Over the past two years, the pandemic’s effects on that figure have been noticeable—at the onset, less than half of those polled said that they expected anything but a decrease in their budget for the coming year. The number changed rapidly as the economy emerged from the worst effects of the COVID crisis, however, with 75% in 2021 and 90% in 2022 saying that they expected stable or increasing budgets to come.
That number shrank in the latest report—to 77%—but that’s still an indicator of strong demand for products and services in a sector that’s still facing more than its share of headwinds, according to the head of Bain’s global technology practice, David Crawford.
“CIOs and CTOs are increasing their technology spending,” he wrote in the report. “Of course, there may be budget pressure in the future, but over the long term, to them—and to us—tech is not so much a cost as an investment that spurs productivity.”
Much of the report is devoted to vendors and their potential best moves to weather a tough economic situation, which offers some insight into what IT departments can expect from companies they deal with in the future.
Along with changes to streamline sales and reduce travel, businesses can expect some of their vendors to move in the direction of consumption-based pricing, thanks to higher demand for that model, and to do more strategic work around product development, as Bain’s research shows that return on investment for R&D spending is frequently not at the level that management is looking for.
The chip shortage, according to Bain, is gradually easing, but recovery isn’t unlikely to be particularly fast or painless. Given global economic conditions, a simple lessening of demand may be one of the most important contributing factors to the silicon market’s recovery, and the company’s researchers identified two other factors likely to determine how short—or long—the recovery is.
Extreme ultraviolet lithography equipment—$150 million machines that are necessary for the latest generation of silicon, and are only made by one manufacturer—represents a present bottleneck to building out fabrication capability.

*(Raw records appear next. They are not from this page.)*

(** * chess3d: the rules engine of [chess.c], embedded and checked

    The board is the [board_component_t] of [components.h]; the functions
    [perform_move], [revert_move], [is_legal_move], [is_piece_attacked],
    [is_checked_after_move], [check_end_condition_reached],
    [update_legal_move_indices_for_piece], [try_move_selected_piece] and
    [on_entity_pressed] of [chess.c] are written in a small state monad over
    that record, one monadic step per C statement that reads or writes
    [*board].

    C [int] values are modelled as [Z] (square indices stay far from the
    limits of [int]); [uint8_t] stores that could leave 0..255 go through
    [u8], [uint32_t] ones through [u32].  C's [/] and [%] truncate toward
    zero: [Z.quot] and [Z.rem]. *)

From Stdlib Require Import String ZArith List Bool Lia.
Import ListNotations.
Local Open Scope Z_scope.

(** ** chess.h: piece codes and masks *)

Definition PIECE_PAWN   : Z := 0x1.
Definition PIECE_KNIGHT : Z := 0x2.
Definition PIECE_KING   : Z := 0x3.
Definition PIECE_BISHOP : Z := 0x5.
Definition PIECE_ROOK   : Z := 0x6.
Definition PIECE_QUEEN  : Z := 0x7.
Definition PIECE_WHITE  : Z := 0x0.
Definition PIECE_BLACK  : Z := 0x8.

Definition MASK_COLOR : Z := 0x8.
Definition MASK_TYPE  : Z := 0x7.
Definition MASK_SLIDE : Z := 0x4.
Definition MASK_ROW   : Z := 0x70.

(** ** chess.c: the two anonymous enums and [move_info_t] *)

Definition MOVE_TYPE_MOVE    : Z := 0.
Definition MOVE_TYPE_CAPTURE : Z := 1.
Definition MOVE_TYPE_CASTLE  : Z := 2.

Definition STATE_PLAYING                : Z := 0.
Definition STATE_WHITE_WIN_BY_CHECKMATE : Z := 1.
Definition STATE_BLACK_WIN_BY_CHECKMATE : Z := 2.
Definition STATE_DRAW_BY_STALEMATE      : Z := 3.

Record move_info_t : Type := mk_move_info {
  move_type : Z;
  capture : Z;
  capture_pos : Z;
  rook_pos : Z;
  last_castle_bits : Z;
  last_en_passant_pos : Z;
  promotion : Z
}.

(** ** components.h: [board_component_t]

    [selected_piece] is the 64-bit entity id; [indices] is the 128-cell
    0x88 grid. *)

Record board_component_t : Type := mk_board {
  selected_piece : Z;
  legal_move_indices : list bool;
  indices : list Z;
  current_player : Z;
  castle_bits : Z;
  num_white_captures : Z;
  num_black_captures : Z;
  en_passant_pos : Z;
  move_count : Z;
  game_state : Z
}.

Definition UINT64_MAX : Z := 2 ^ 64 - 1.

Definition u8 (v : Z) : Z := v mod 256.
Definition u32 (v : Z) : Z := v mod 2 ^ 32.

(** ** The grid as an array of 128 cells

    [cell g i] is [g[i]]; [store_cell g i v] is [g[i] = v].  An index
    outside 0..127 is outside the C array (undefined behaviour there): the
    model reads 0 and drops the write.  A grid is a list of 128 cells
    ([grid_ok]); on a shorter list the cells that are missing read as 0 and
    a store fills the gap with zeros, so that reading back what was stored
    needs no side condition. *)

Definition in_grid (i : Z) : bool := (0 <=? i) && (i <? 128).

Fixpoint store_nth (n : nat) (g : list Z) (v : Z) : list Z :=
  match n, g with
  | O, [] => [v]
  | O, _ :: t => v :: t
  | S k, [] => 0 :: store_nth k [] v
  | S k, h :: t => h :: store_nth k t v
  end.

Definition cell (g : list Z) (i : Z) : Z :=
  if in_grid i then nth (Z.to_nat i) g 0 else 0.

Definition store_cell (g : list Z) (i : Z) (v : Z) : list Z :=
  if in_grid i then store_nth (Z.to_nat i) g v else g.

Definition grid_ok (g : list Z) : Prop := length g = 128%nat.

(** ** Field stores *)

Definition set_indices (g : list Z) (b : board_component_t) : board_component_t :=
  mk_board (selected_piece b) (legal_move_indices b) g (current_player b)
    (castle_bits b) (num_white_captures b) (num_black_captures b)
    (en_passant_pos b) (move_count b) (game_state b).

Definition set_current_player (v : Z) (b : board_component_t) : board_component_t :=
  mk_board (selected_piece b) (legal_move_indices b) (indices b) v
    (castle_bits b) (num_white_captures b) (num_black_captures b)
    (en_passant_pos b) (move_count b) (game_state b).

Definition set_castle_bits (v : Z) (b : board_component_t) : board_component_t :=
  mk_board (selected_piece b) (legal_move_indices b) (indices b) (current_player b)
    v (num_white_captures b) (num_black_captures b)
    (en_passant_pos b) (move_count b) (game_state b).

Definition set_en_passant_pos (v : Z) (b : board_component_t) : board_component_t :=
  mk_board (selected_piece b) (legal_move_indices b) (indices b) (current_player b)
    (castle_bits b) (num_white_captures b) (num_black_captures b)
    v (move_count b) (game_state b).

Definition set_move_count (v : Z) (b : board_component_t) : board_component_t :=
  mk_board (selected_piece b) (legal_move_indices b) (indices b) (current_player b)
    (castle_bits b) (num_white_captures b) (num_black_captures b)
    (en_passant_pos b) v (game_state b).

Moreover, geopolitical friction among numerous countries presents its own stumbling blocks to recovery, as import restrictions make it difficult to source key resources. Russia’s restriction on the sale of noble gases like neon, which is important to silicon fabrication, Japan’s tightening of control over the supply of high-purity hydrogen fluoride, and similar trade issues are likely to exacerbate the chip shortage in the short term unless those issues can be resolved.